▸ **Saved data entries**
(** A library for which the laws hold: a token is the key identifier, the claims
    and the key, in digits. *)
Fixpoint digits (p : positive) : string :=
  match p with
  | xH => "e"
  | xO p => String "0" (digits p)
  | xI p => String "1" (digits p)
  end.
Fixpoint undigits (s : string) : option positive :=
  match s with
  | String "e" _ => Some xH
  | String "0" s => xO <$> undigits s
  | String "1" s => xI <$> undigits s
  | _ => None
  end.
Lemma undigits_digits p : undigits (digits p) = Some p.
Proof. induction p as [p IH|p IH|]; simpl; by rewrite ?IH. Qed.
Lemma digits_no_dot p : contains_byte "." (digits p) = false.
Proof. induction p as [p IH|p IH|]; done. Qed.
Lemma digits_nonempty p : digits p ≠ "".
Proof. by destruct p. Qed.
#[local] Instance AccessClaims_eq_dec : EqDecision AccessClaims.
Proof. solve_decision. Defined.
(** The claims as a list of lists of strings. *)
Definition field (o : option string) : list string := match o with Some s => [s] | None => [] end.
Definition unfield (l : list string) : option string := match l with s :: _ => Some s | [] => None end.
Definition claim_fields (a : AccessClaims) : list (list string) :=
  [[ac_iss a; ac_sub a; digits (encode (ac_iat a)); digits (encode (ac_exp a)); ac_token_use a; ac_client_id a; ac_jti a; ac_scope a];
   ac_aud a; field (ac_preferred_username a); field (ac_name a); field (ac_email a); field (ac_organization a);
   ac_groups a; ac_roles a].
Definition unclaim_fields (l : list (list string)) : option AccessClaims :=
  match l with
  | [[iss; sub; iat; exp; token_use; client_id; jti; scope]; aud; username; name; email; organization; groups; roles] =>
      iat ← undigits iat ≫= decode; exp ← undigits exp ≫= decode;
      Some {| ac_iss := iss; ac_sub := sub; ac_aud := aud; ac_iat := iat; ac_exp := exp; ac_token_use := token_use;
              ac_client_id := client_id; ac_jti := jti; ac_scope := scope; ac_preferred_username := unfield username;
              ac_name := unfield name; ac_email := unfield email; ac_organization := unfield organization;
              ac_groups := groups; ac_roles := roles |}
  | _ => None
  end.
#[local] Instance AccessClaims_countable : Countable AccessClaims.
Proof.
  refine (inj_countable claim_fields unclaim_fields _). intros [? ? ? ? ? ? ? ? ? [] [] [] [] ? ?];
    cbn -[encode decode digits undigits]; rewrite !undigits_digits; cbn -[encode decode];
    rewrite decode_encode; cbn -[encode decode]; by rewrite decode_encode.
Defined.
#[local] Instance sample_sign_lib : SignLib :=
  {| EncodingKey := string; ed_public := Some;
     jwk_of_public := λ x, Some {| jwk_key_id := None; jwk_algorithm_parameters := OctetKeyPair Ed25519 (digits (encode x));
       jwk_key_algorithm := Some EdDSA; jwk_public_key_use := None; jwk_key_operations := None |};
     from_ed_der := λ key, key;
     encode_access := λ kid claims key, Some (join "." [digits (encode kid); digits (encode claims); digits (encode key)]);
     encode_id := λ _ _ _, None; claim_hash := λ s, s |}.
#[local] Instance sample_verify_lib : JwtLib :=
  {| DecodingKey := string;
     b64_decode := λ s, undigits s ≫= decode;
     json_object := λ kid, Some [("typ", JString "JWT"); ("alg", JString "EdDSA"); ("kid", JString kid)];
     from_jwk := λ jwk, match jwk_algorithm_parameters jwk with OctetKeyPair _ x => undigits x ≫= decode | OtherAlgorithm => None end;
     jwt_decode := λ key validation token c,
       match split token "." with
       | [_; payload; signature] =>
           match undigits payload ≫= decode with
           | Some claims =>
               if str_eqb signature (digits (encode key)) && bool_decide (ac_iss claims ∈ va_issuer validation)
                  && existsb (λ a, bool_decide (a ∈ ac_aud claims)) (va_audience validation)
               then if (utc_at c (tick c) <? ac_exp claims * NANOS)%Z then (Ok (verified_claims claims), advance c)
                    else (Err ExpiredSignature, advance c)
               else (Err OtherJwtError, c)
           | None => (Err OtherJwtError, c)
           end
       | _ => (Err OtherJwtError, c)
       end |}.
Lemma sample_token_split (kid : string) (claims : AccessClaims) (key : string) :
  split (join "." [digits (encode kid); digits (encode claims); digits (encode key)]) "." =
  [digits (encode kid); digits (encode claims); digits (encode key)].
Proof. apply split_join. repeat constructor; apply digits_no_dot. Qed.
#[local] Instance sample_sign_laws : SignLaws.
Proof.
  split.
  - intros kid claims key token [= <-]. do 4 eexists. split; [apply sample_token_split|].
    split_and!; [apply digits_nonempty..| |reflexivity]. simpl. rewrite undigits_digits. simpl. apply decode_encode.
  - intros pkcs8 public jwk kid claims token key validation c [= <-] [= <-] Hkey [= <-] _ _ Hiss (a & Ha & Haud) Hexp.
    simpl in Hkey. rewrite undigits_digits in Hkey. simpl in Hkey. rewrite decode_encode in Hkey. injection Hkey as <-.
    unfold jwt_decode, sample_verify_lib. rewrite sample_token_split, undigits_digits. simpl. rewrite decode_encode.
    rewrite (proj2 (str_eqb_eq _ _) eq_refl), (bool_decide_eq_true_2 _ Hiss), (proj2 (Z.ltb_lt _ _) Hexp). simpl.
    assert (existsb (λ a, bool_decide (a ∈ ac_aud claims)) (va_audience validation) = true) as ->; [|done].
    apply existsb_elem. exists a. split; [done|by apply bool_decide_eq_true].
Qed.
Definition sample_access_input : BrokerAccessTokenInput :=
  {| at_subject := "alice"; at_client_id := "client"; at_resource := Some "res"; at_scope := "task:read task:write";
     at_jti := "j"; at_issued_at := 1; at_expires_at := 600; at_preferred_username := Some "alice"; at_name := None;
     at_email := None; at_organization := Some "org"; at_groups := ["dev"]; at_roles := [] |}.
Definition sample_signing_key : string := "0123456789abcdef0123456789abcdef".
Definition sample_access_clock : clock := {| mono_at := λ _, 7%Z; utc_at := λ _, (5 * NANOS)%Z; tick := 0 |}.
Definition sample_access_clock_after : clock := advance (advance (advance (advance (advance (advance sample_access_clock))))).
Definition sample_access_issuer : BrokerAccessIssuer :=
  {| bi_issuer := "https://issuer.test"; bi_api_audience := "api"; bi_kid := "k"; bi_key := sample_signing_key;
     bi_jwks := [{| jwk_key_id := Some "k"; jwk_algorithm_parameters := OctetKeyPair Ed25519 (digits (encode sample_signing_key));
                    jwk_key_algorithm := Some EdDSA; jwk_public_key_use := Some Signature;
                    jwk_key_operations := Some [Verify] |}] |}.
Definition sample_access_verifier : BrokerAccessVerifier :=
  {| bv_issuer := "https://issuer.test"; bv_api_audience := "api"; bv_resource := Some "res"; bv_token_bytes := 100000;
     bv_keys := {["k" := sample_signing_key]} |}.
Definition sample_access_token : string :=
  default "" (encode_access "k" (access_claims sample_access_issuer sample_access_input) sample_signing_key).
Lemma access_round_trip_witness :
  sign_access sample_access_issuer sample_access_input 100 sample_access_clock =
    (Ok sample_access_token, sample_access_clock_after) ∧
  ∃ p c2, verify_bound sample_access_verifier sample_access_token ["task:read"] (Some "res") 100 sample_access_clock
          = (Ok p, c2) ∧ vb_subject p = "alice" ∧ vb_teams p = ["dev"].
Proof.
  assert (sign_access sample_access_issuer sample_access_input 100 sample_access_clock =
    (Ok sample_access_token, sample_access_clock_after)) as Hs
    by (vm_compute; reflexivity).
  split; [exact Hs|].
  destruct (access_round_trip "https://issuer.test" "api" "k" sample_signing_key sample_access_issuer (Some "res") 100000
    sample_access_verifier sample_access_input 100 sample_access_clock sample_access_token sample_access_clock_after ["task:read"] (Some "res") 100
    sample_access_clock) as (p & c2 & Hrun & Hsub & _ & _ & _ & _ & Ht & _); [| |exact Hs|..].
  - vm_compute. reflexivity.
  - vm_compute. reflexivity.
  - vm_compute. discriminate.
  - split; intros; vm_compute; repeat split; discriminate.
  - vm_compute. discriminate.
  - by intros r [= <-].
  - intros s ->%list_elem_of_singleton. split_and!; [vm_compute; left|done|done].
  - exists p, c2. split; [exact Hrun|]. split; [exact Hsub|exact Ht].
Defined.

▸ **ASSIGNMENT**
In the entries above, one line contains "match p with" and another contains "Definition unfield (l". Reproduce exactly those two lines and the lines between them, nothing else.

▸ **RESULT FOR THIS TASK**
  match p with
  | xH => "e"
  | xO p => String "0" (digits p)
  | xI p => String "1" (digits p)
  end.
Fixpoint undigits (s : string) : option positive :=
  match s with
  | String "e" _ => Some xH
  | String "0" s => xO <$> undigits s
  | String "1" s => xI <$> undigits s
  | _ => None
  end.
Lemma undigits_digits p : undigits (digits p) = Some p.
Proof. induction p as [p IH|p IH|]; simpl; by rewrite ?IH. Qed.
Lemma digits_no_dot p : contains_byte "." (digits p) = false.
Proof. induction p as [p IH|p IH|]; done. Qed.
Lemma digits_nonempty p : digits p ≠ "".
Proof. by destruct p. Qed.
#[local] Instance AccessClaims_eq_dec : EqDecision AccessClaims.
Proof. solve_decision. Defined.
(** The claims as a list of lists of strings. *)
Definition field (o : option string) : list string := match o with Some s => [s] | None => [] end.
Definition unfield (l : list string) : option string := match l with s :: _ => Some s | [] => None end.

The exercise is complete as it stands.